The way most economists organize their ideas about the development of macroeconomics says that 1968 was a crucial year in the demise of old-fashioned Keynesianism. That was the year of the publication of Milton Friedman’s Presidential Address for the American Economic Association. Friedman argued that if policymakers caused a bit of inflation, this would temporarily reduce unemployment, but the effect would only be temporary, so that in due course, unemployment would return to its previous level and the inflation would remain. The reason he gave was that wage-bargainers’ expectations would adjust to the occurrence of inflation, they would incorporate their expectations into their bargain, and inflation would consequently lose its beneficial effect.
I am always surprised anyone believes that. The argument itself amounts to saying that expectations adjust to reality. Well, yes. But how could it be that economists did not know that until 1968?
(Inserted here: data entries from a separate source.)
Definition load_patterns (cfg : Config) (files : Disk) : res (list PatternRule) :=
  if pc_Enable (cf_Patterns cfg) then
    match LoadDir files (pc_PatternDir (cf_Patterns cfg)) with Ok rules => Ok rules | Err e => Err ("load patterns: " +:+ e) end
  else Ok [].
Definition open_queue (cfg : Config) (dbs : string -> option queue_db) : res ShardedQueue :=
  match Validate (cf_Storage cfg) with
  | Some e => Err e
  | None =>
      match Open dbs (ec_QueueDB (cf_Event cfg)) (sc_Backend (cf_Storage cfg)) (sc_Shards (cf_Storage cfg)) with
      | Err e => Err ("open event queue: " +:+ e)
      | Ok q =>
          match sharded_Activate q with
          | (_, Some e) => Err e
          | (q, None) => Ok (sharded_SetMaxRetry (ec_MaxPushRetry (cf_Event cfg)) q)
          end
      end
  end.
Definition node_workers (cfg : Config) (cpus : Z) : Z := if cc_Workers (cf_Capture cfg) <=? 0 then cpus else cc_Workers (cf_Capture cfg).
Definition node_deps (cfg : Config) (version : string) (rules : list PatternRule) (store : Store) (q : ShardedQueue) : Deps ShardedQueue :=
  mkDeps ShardedQueue _ (fingerprint_New rules) store NewMatcher (NewAggregator (fc_MaxFlows (cf_Flow cfg)) (FlowIdleTimeout cfg))
    (if SessionAggregationEnabled cfg then Some (tracker_New (tracker_options cfg)) else None) (node_detector cfg version) q.
Definition runNode (cfg : Config) (s : start) : started :=
  match
    rules ← load_patterns cfg (sr_files s);
    store ← match NewStore (ic_IntelFile (cf_Intel cfg)) (sr_files s) (sr_uuid s) (sr_now s) with Ok st => Ok st | Err e => Err ("load intel: " +:+ e) end;
    q ← open_queue cfg (sr_dbs s);
    Ok (rules, store, q)
  with
  | Err e => StartFailed e
  | Ok (rules, store, q) =>
      if rc_ConfigOnly (cf_Runtime cfg) then Interface (early_services cfg)
      else match sr_source s with
           | Some e => StartFailed e
           | None => Sensor (early_services cfg ++ late_services cfg) (node_deps cfg (buildinfo_Short (resolved (sr_build s))) rules store q) (evidence_writer cfg) (node_workers cfg (sr_cpus s))
           end
  end.

(** ** ta_node intel *)

(** What the command prints, the store it leaves on the disk, and its error. *)
Definition runIntelCLI (cfg : Config) (args : list string) (files : Disk) (uuid : nat -> string) (now : Z) (env : save_env) : Disk * res (option gval) :=
  match args with
  | [] => (files, Err "usage: ta_node intel add|list|delete|reload")
  | cmd :: args =>
      match NewStore (ic_IntelFile (cf_Intel cfg)) files uuid now with
      | Err e => (files, Err e)
      | Ok store =>
          if seqb cmd "list" then (files, Ok (Some (VMap [(byt "items", made_slice (struct_value fields_ThreatIntel) (List_ store))])))
          else if seqb cmd "reload" then (files, match (Reload store files uuid now).2 with Some e => Err e | None => Ok None end)
          else if seqb cmd "delete" then
            let id := flagValue args "--id" in
            if seqb id "" then (files, Err "--id required")
            else let '(_, files, err) := Delete store files id env in (files, match err with Some e => Err e | None => Ok None end)
          else if seqb cmd "add" then
            let it := zero_ThreatIntel <| ti_Type := flagValue args "--type" |> <| ti_Value := flagValue args "--value" |> <| ti_Category := flagValue args "--category" |>
              <| ti_Severity := flagValue args "--severity" |> <| ti_Description := flagValue args "--description" |> <| ti_Source := "cli" |> <| ti_Enabled := true |> in
            if seqb (ti_Type it) "" || seqb (ti_Value it) "" then (files, Err "--type and --value required")
            else let '(_, files, (saved, err)) := Add store files it (uuid 0%nat) now env in
                 (files, match err with Some e => Err e | None => Ok (Some (VMap [(byt "id", text (ti_ID saved)); (byt "success", VBool true)])) end)
          else (files, Err ("unknown intel command " +:+ cmd))
      end
  end.
End node.

(** ** A node from its first packet on *)

(** A configured bound, or the default of the component for one that is not
    positive. *)
Definition bound_or (limit fallback : Z) : Z := if limit <=? 0 then fallback else limit.

Section operation.
Context `{GoUnicodeLaws} `{GoYAML} `{GoPacket} `{GoRegexpLaws} `{GoHTTP} `{GoZlib} `{GoSort}.

Lemma runNode_sensor (O : RangeOrder) cfg s services d ev workers : runNode cfg s = Sensor services d ev workers ->
  exists rules store q, load_patterns cfg (sr_files s) = Ok rules
  /\ NewStore (ic_IntelFile (cf_Intel cfg)) (sr_files s) (sr_uuid s) (sr_now s) = Ok store
  /\ open_queue cfg (sr_dbs s) = Ok q
  /\ d = node_deps cfg (buildinfo_Short (resolved (sr_build s))) rules store q
  /\ services = early_services cfg ++ late_services cfg /\ ev = evidence_writer cfg /\ workers = node_workers cfg (sr_cpus s).
Proof.
  unfold runNode. destruct (load_patterns cfg (sr_files s)) as [rules|e]; [|done]. cbn [mbind res_bind].
  destruct (NewStore _ _ _ _) as [store|e] eqn:En; [|done]. cbn [mbind res_bind].
  destruct (open_queue cfg (sr_dbs s)) as [q|e]; [|done]. cbn [mbind res_bind].
  destruct (rc_ConfigOnly _); [done|]. destruct (sr_source s); [done|]. intros [= <- <- <- <-]. eauto 12.
Qed.
Lemma node_deps_run (O : RangeOrder) cfg s version rules store (q : ShardedQueue) : 0 < sr_now s ->
  NewStore (ic_IntelFile (cf_Intel cfg)) (sr_files s) (sr_uuid s) (sr_now s) = Ok store ->
  deps_run (node_deps cfg version rules store q) (sr_files s) 1.
Proof.
  intros Hn Hs. split; [by eapply match_open|]. split; [apply flow_run_new|]. cbn. case_if; [apply tracker_start|done].
Qed.

Lemma loaded_rule (O : RangeOrder) (rules : gmap string PatternRule) r : r ∈ LoadRules rules ->
  exists id r0, rules !! id = Some r0 /\ r = r0 <| pr_ID := id |> /\ pr_Deleted r0 = 0.
Proof.
  unfold LoadRules. intros Hr.
  assert (Forall (fun r => exists id r0, rules !! id = Some r0 /\ r = r0 <| pr_ID := id |> /\ pr_Deleted r0 = 0)
    (foldl (fun out '(id, r) => let r := r <| pr_ID := id |> in if pr_Deleted r =? 0 then out ++ [r] else out) [] (range_map rules))) as Hall.
  { apply (foldl_inv (Forall _)); [constructor|]. intros out [id r0] Hin Ho. cbv zeta.
    destruct (pr_Deleted (r0 <| pr_ID := id |>) =? 0) eqn:E; [|done]. apply Forall_app. split; [done|]. apply Forall_singleton.
    exists id, r0. b2p. split; [|done]. by apply elem_of_range in Hin. }
  rewrite Forall_forall in Hall. by apply Hall.
Qed.
(** A compiled rule that comes from the rule file of the configuration. *)
Definition from_rule_file (cfg : Config) (files : Disk) (cr : compiledRule) : Prop :=
  exists data rules id r, pc_Enable (cf_Patterns cfg) = true /\ files !! join_paths (pc_PatternDir (cf_Patterns cfg)) "threat.json" = Some data
  /\ threat_file data = Some rules /\ rules !! id = Some r /\ pr_Deleted r = 0 /\ cr_rule cr = r <| pr_ID := id |>.
Lemma load_patterns_rules (O : RangeOrder) cfg files rules : load_patterns cfg files = Ok rules ->
  Forall (from_rule_file cfg files) (fingerprint_New rules).
Proof.
  unfold load_patterns, LoadDir, LoadRulesFile. intros Hl. apply Forall_forall. intros cr Hcr.
  assert (cr_rule cr ∈ rules) as Hin.
  { revert Hcr. unfold fingerprint_New. apply (foldl_inv (fun acc => cr ∈ acc -> cr_rule cr ∈ rules)); [by intros ?%elem_of_nil|].
    intros acc r Hr IH. destruct (regexp_Compile (pr_Regex r)); [|done]. rewrite elem_of_app, list_elem_of_singleton. intros [?| ->]; [by apply IH|done]. }
  destruct (pc_Enable (cf_Patterns cfg)) eqn:Ee; [|injection Hl as <-; by apply elem_of_nil in Hin].
  destruct (files !! _) as [data|] eqn:Ef; [|done]. destruct (threat_file data) as [m|] eqn:Et; [|done]. injection Hl as <-.
  destruct (loaded_rule O m _ Hin) as (id & r0 & Hr & E & Hd). by exists data, m, id, r0.
Qed.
That, though, is only the beginning, because Friedman’s supposed innovation is the beginning of a story about a whole revolution of thought in macroeconomics. Supposedly, up to 1968, policymakers had believed that a policy of inflation would be effective in lowering unemployment – an idea often labelled ‘the Phillips curve trade-off.’ After 1968, apparently, they had to rethink this.
That again, supposedly, led to a great debate at the end of the 1960s and into the 1970s about whether Friedman was right. In due course, says the story, with inflation seeming to rise ever higher, Friedman’s side was seen to have won that debate. This was a great intellectual victory of ‘monetarism’ and a defeat for ‘Keynesianism’. All these things can easily be found in undergraduate textbooks of macroeconomics, and make pretty frequent appearances in bulletins of central banks as well.
Portrait of Milton Friedman, The Friedman Foundation for Educational Choice. Photo via RobertHannah89. CC0 1.0 via Wikimedia Commons
It sounds like an important story, and makes Friedman’s Address a key moment in the history of economics. But it sounds like an unlikely story as well. Not only did no one think of expectations adjusting until 1968, but when it was suggested, apparently they denied it. What else was that great debate about?
There is an interesting resolution. The argument Friedman made was very old news in 1968. Everyone already knew it. There a number of earlier statements, plenty of them by prominent authors in highly visible places. Moreover, Friedman’s own statement gave it no fanfare at all; he stated it just as if it were a well known argument. But more than that, Friedman himself had already made the argument on four previous occasions, the first of them a decade before the supposedly crucial lecture.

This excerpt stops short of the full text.